- Opening Delimiter -

Lemma bcast2_single_r (op : num -> num -> num) (A : tensor) (y : vector) :
  Forall (fun a => length a = length y) A ->
  bcast2 op A [y] = Ok (map (fun a => zip_with op a y) A).
Proof.
  intros HA. unfold bcast2. destruct A as [| a [| a' A]].
  - reflexivity.
  - inversion HA; subst. cbn [length Nat.eqb zip_rows map].
    rewrite bcast_same by assumption. reflexivity.
  - cbn [length Nat.eqb]. apply (zip_rows_repeat_r op (a :: a' :: A) y HA).
Qed.

Section Broadcast.

Variable Gamma : R -> R.

Lemma _log_prob_single_concentration (a : vector) (Y : tensor) :
  Forall (fun y => length y = length a) Y ->
  _log_prob Gamma [a] Y = Ok (map (spec_log_prob_row Gamma a) Y).
Proof.
  intros HY. unfold _log_prob, tf_math_xlogy, scalar_op. cbn [map].
  rewrite bcast2_single_l
    by (eapply Forall_impl; [exact HY |]; intros y Hy; rewrite length_map; exact Hy).
  cbn [bind]. unfold tf_reduce_sum, tf_math_lbeta. cbn [map].
  rewrite bcast_stretch_r, !map_map. f_equal. apply map_ext. intros y.
  unfold spec_log_prob_row, lbeta_row. rewrite zip_with_map_l. reflexivity.
Qed.

Lemma _log_prob_single_label (A : tensor) (y : vector) :
  Forall (fun a => length a = length y) A ->
  _log_prob Gamma A [y] = Ok (map (fun a => spec_log_prob_row Gamma a y) A).
Proof.
  intros HA. unfold _log_prob, tf_math_xlogy, scalar_op.
  rewrite bcast2_single_r
    by (apply Forall_map; eapply Forall_impl; [exact HA |];
        intros a Ha; rewrite length_map; exact Ha).
  cbn [bind]. unfold tf_reduce_sum, tf_math_lbeta. rewrite !map_map.
  rewrite bcast_same by (rewrite !length_map; reflexivity).
  rewrite zip_with_map_l, zip_with_map_r. f_equal. apply map_ext. intros a.
  unfold spec_log_prob_row, lbeta_row. rewrite zip_with_map_l. reflexivity.
Qed.

End Broadcast.

(** [log_prob] raises the shape error of the backend when the concentration
    and the labels cannot be broadcast: when both have more than one row
    and not the same number of rows, or when they have as many rows and some
    pair of rows has different lengths, both greater than 1. *)
Theorem log_prob_shape_error (Gamma : R -> R) (self : obj)
    (link : tensor -> tensor) (F Y : tensor) :
  self !! "invlink" = Some (VFun link) ->
  ((1 < length (link F))%nat /\ (1 < length Y)%nat /\ length (link F) <> length Y) \/
  (length (link F) = length Y /\
   exists (i : nat) (a y : vector),
     link F !! i = Some a /\ Y !! i = Some y /\
     length a <> length y /\ (1 < length a)%nat /\ (1 < length y)%nat) ->
  log_prob Gamma self F Y = Raise InvalidArgumentError.
Proof.
  intros Hlink Hbad. unfold log_prob. rewrite (self_invlink_ok self link Hlink).
  cbn [bind]. unfold _log_prob, tf_math_xlogy, bcast2, scalar_op.
  rewrite length_map.
  destruct Hbad as [(H1 & H2 & Hne) | (Heq & i & a & y & Ha & Hy & Hne & H1 & H2)].
  - apply Nat.eqb_neq in Hne. rewrite Hne.
    destruct (link F) as [| a [| a' C]]; simpl in H1; try lia.
    destruct Y as [| y [| y' Y]]; simpl in H2; try lia. reflexivity.
  - rewrite Heq, Nat.eqb_refl.
    rewrite (zip_rows_mismatch xlogy _ Y i (map (fun x => fsub x (Finite 1)) a) y).
    + reflexivity.
    + rewrite list_lookup_fmap, Ha. reflexivity.
    + exact Hy.
    + rewrite length_map. exact Hne.
    + rewrite length_map. exact H1.
    + exact H2.
Qed.

Lemma log_prob_shape_error_witness :
  log_prob Gamma_model {["invlink" := VFun tf_exp]}
    (of_matrix [[0; 0]]) (of_matrix [[1 / 2; 1 / 4; 1 / 4]])
  = Raise InvalidArgumentError.
Proof.
  apply (log_prob_shape_error Gamma_model {["invlink" := VFun tf_exp]} tf_exp
           _ _ (lookup_singleton_eq _ _)).
  right. split; [reflexivity |].
  exists 0%nat, (map fexp (of_reals [0; 0])), (of_reals [1 / 2; 1 / 4; 1 / 4]).
  repeat split; simpl; lia.
Defined.

(** [log_prob] broadcasts along the rows: one concentration row is scored
    against every label row, and every concentration row against one label
    row, for any number of rows on the other side. *)
Theorem log_prob_broadcasts_rows (Gamma : R -> R) (self : obj)
    (link : tensor -> tensor) (F Y : tensor) :
  self !! "invlink" = Some (VFun link) ->
  (forall a : vector,
     link F = [a] ->
     Forall (fun y => length y = length a) Y ->
     log_prob Gamma self F Y = Ok (map (spec_log_prob_row Gamma a) Y)) /\
  (forall y : vector,
     Y = [y] ->
     Forall (fun a => length a = length y) (link F) ->
     log_prob Gamma self F Y
     = Ok (map (fun a => spec_log_prob_row Gamma a y) (link F))).
Proof.
  intros Hlink. unfold log_prob. rewrite (self_invlink_ok self link Hlink).
  cbn [bind]. split.
  - intros a -> HY. apply _log_prob_single_concentration, HY.
  - intros y -> HA. apply _log_prob_single_label, HA.
Qed.
Lemma bus_width_setter_witness :
  MMC.bus_width (snd (MMC.set_bus_width 4 (mock [x01]))) = 4 /\
  MMC.bus_width (snd (MMC.set_bus_width 1 (mock [x01]))) = 1 /\
  MMC.bus_width (snd (MMC.set_bus_width 8 (mock [x01]))) = 1 /\
  sent (snd (MMC.set_bus_width 4 (mock [x01]))) = [Write [x81]; Read 1%nat] /\
  sent (snd (MMC.set_bus_width 8 (mock [x01]))) = [Write [x80]; Read 1%nat].
Proof.
  destruct (bus_width_setter (mock [x01]) 4) as (H4 & _ & _ & _ & _ & Hs4).
  destruct (bus_width_setter (mock [x01]) 1) as (_ & H1 & _).
  destruct (bus_width_setter (mock [x01]) 8) as (_ & _ & H8 & _ & _ & Hs8).
  split; [apply H4; reflexivity|]. split; [apply H1; reflexivity|].
  split; [apply H8; discriminate|].
  split.
  - destruct Hs4 as (_ & Hs4); [vm_compute; split; [discriminate|reflexivity]|]. exact Hs4.
  - destruct Hs8 as (_ & Hs8); [vm_compute; split; [discriminate|reflexivity]|]. exact Hs8.
Defined.

Lemma register_queries_witness :
  length (repeat xab 16) = 16%nat /\
  length block_AB = 512%nat /\
  fst (MMC.cid (mock (x00 :: repeat xab 16 ++ [xff]))) = inr (repeat xab 16) /\
  fst (MMC.csd (mock (x01 :: repeat xab 16 ++ [xff]))) = inr (repeat xab 16) /\
  fst (MMC.ext_csd (mock (xee :: block_AB ++ [xff]))) = inr block_AB.
Proof.
  split; [reflexivity|]. split; [reflexivity|].
  destruct (register_queries (mock [])) as (_ & Hq).
  split; [|split].
  - destruct (Hq x00 (repeat xab 16) [xff]) as (H16 & _).
    destruct (H16 eq_refl) as (Hcid & _). exact Hcid.
  - destruct (Hq x01 (repeat xab 16) [xff]) as (H16 & _).
    destruct (H16 eq_refl) as (_ & Hcsd). exact Hcsd.
  - destruct (Hq xee block_AB [xff]) as (_ & H512). exact (H512 eq_refl).
Defined.

Lemma write_then_read_witness :
  let self := MMC.__init__ (Echo.mk ∅ Echo.Idle []) in
  Echo.state (MMC._hydrabus self) = Echo.Idle /\
  Echo.tx (MMC._hydrabus self) = [] /\
  0 <= 7 < 2 ^ 32 /\
  length block_AB = 512%nat /\
  exists self1 self2,
    MMC.write block_AB 7 self = (inr true, self1) /\
    MMC.read 7 self1 = (inr block_AB, self2).
Proof.
  intros self.
  split; [reflexivity|]. split; [reflexivity|]. split; [lia|].
  split; [reflexivity|].
  destruct (write_then_read self block_AB 7 eq_refl eq_refl ltac:(lia) eq_refl)
    as (self1 & self2 & Hw & _ & Hr).
  now exists self1, self2.
Defined.

Lemma config_invariant_witness :
  (forall value, MMC.Cid <> MMC.SetBusWidth value) /\
  0 < 3 /\
  MMC._config (MMC.exec MMC.Cid (mock [x00])) = MMC._config (mock [x00]) /\
  Z.testbit (MMC._config (MMC.exec (MMC.SetBusWidth 4) (mock [x01]))) 3 =
  Z.testbit (MMC._config (mock [x01])) 3 /\
  MMC.bus_width
    (MMC.run_ops [MMC.SetBusWidth 4; MMC.ReadBlock 0; MMC.SetBusWidth 9]
       (mock [x01; x00; x01])) = 4.
Proof.
  destruct (config_invariant (mkSpy (mkScript [x00]) []))
    as (_ & Hkeep & _ & _).
  destruct (config_invariant (mkSpy (mkScript [x01]) []))
    as (_ & _ & Hbit & _).
  destruct (config_invariant (mkSpy (mkScript [x01; x00; x01]) []))
    as (_ & _ & _ & Hinv).
  split; [discriminate|]. split; [lia|].
  split; [apply Hkeep; discriminate|]. split; [apply Hbit; lia|].
  destruct (Hinv [MMC.SetBusWidth 4; MMC.ReadBlock 0; MMC.SetBusWidth 9])
    as (_ & [Hw | Hw]); [discriminate Hw|exact Hw].
Defined.

(** ** Runs on the scripted transport *)

Example is_lock_locked_with_error_flag :
  MMC.is_lock (mock [xf3]) =
  (inr true,
   MMC.mk 0 0 0 (mkSpy (mkScript []) [Write [x0c]; Read 1%nat]) []
     ["CMD42 Error flag ON"%string]).
Proof. reflexivity. Qed.

Example is_lock_unlocked_with_error_flag :
  MMC.is_lock (mock [x0f]) =
  (inr false,
   MMC.mk 0 0 0 (mkSpy (mkScript []) [Write [x0c]; Read 1%nat]) []
     ["CMD42 Error flag ON"%string]).
Proof. reflexivity. Qed.

Example is_lock_unlocked_clean :
  MMC.is_lock (mock [x00]) =
  (inr false,
   MMC.mk 0 0 0 (mkSpy (mkScript []) [Write [x0c]; Read 1%nat]) [] []).
Proof. reflexivity. Qed.

Example lock_returns_raw_status :
  fst (MMC.lock (mock [xa5])) = inr 165 /\
  sent (snd (MMC.lock (mock [xa5]))) = [Write [x07]; Read 1%nat].
Proof. split; reflexivity. Qed.

Example configure_port_failure_is_logged :
  MMC._configure_port (mock [x00]) =
  (inr false,
   MMC.mk 0 0 0 (mkSpy (mkScript []) [Write [x80]; Read 1%nat])
     ["Error setting config."%string] []).
Proof. reflexivity. Qed.

Example bus_width_rejected_value :
  MMC.set_bus_width 8 (mock [x01]) =
  (inr tt,
   MMC.mk 0 0 0 (mkSpy (mkScript []) [Write [x80]; Read 1%nat]) []
     ["Invalid value (1 or 4)"%string]).
Proof. reflexivity. Qed.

- Closing Delimiter -

* **PROBLEM REQUIREMENTS**:
Restate word for word the entries above, starting at the line with "destruct (bus_width_setter (mock [x01]) 4)" and ending at the line with "length (repeat xab 16) = 16%nat /\", inclusive, and no others.

* **WRITTEN RESPONSE**:
  destruct (bus_width_setter (mock [x01]) 4) as (H4 & _ & _ & _ & _ & Hs4).
  destruct (bus_width_setter (mock [x01]) 1) as (_ & H1 & _).
  destruct (bus_width_setter (mock [x01]) 8) as (_ & _ & H8 & _ & _ & Hs8).
  split; [apply H4; reflexivity|]. split; [apply H1; reflexivity|].
  split; [apply H8; discriminate|].
  split.
  - destruct Hs4 as (_ & Hs4); [vm_compute; split; [discriminate|reflexivity]|]. exact Hs4.
  - destruct Hs8 as (_ & Hs8); [vm_compute; split; [discriminate|reflexivity]|]. exact Hs8.
Defined.

Lemma register_queries_witness :
  length (repeat xab 16) = 16%nat /\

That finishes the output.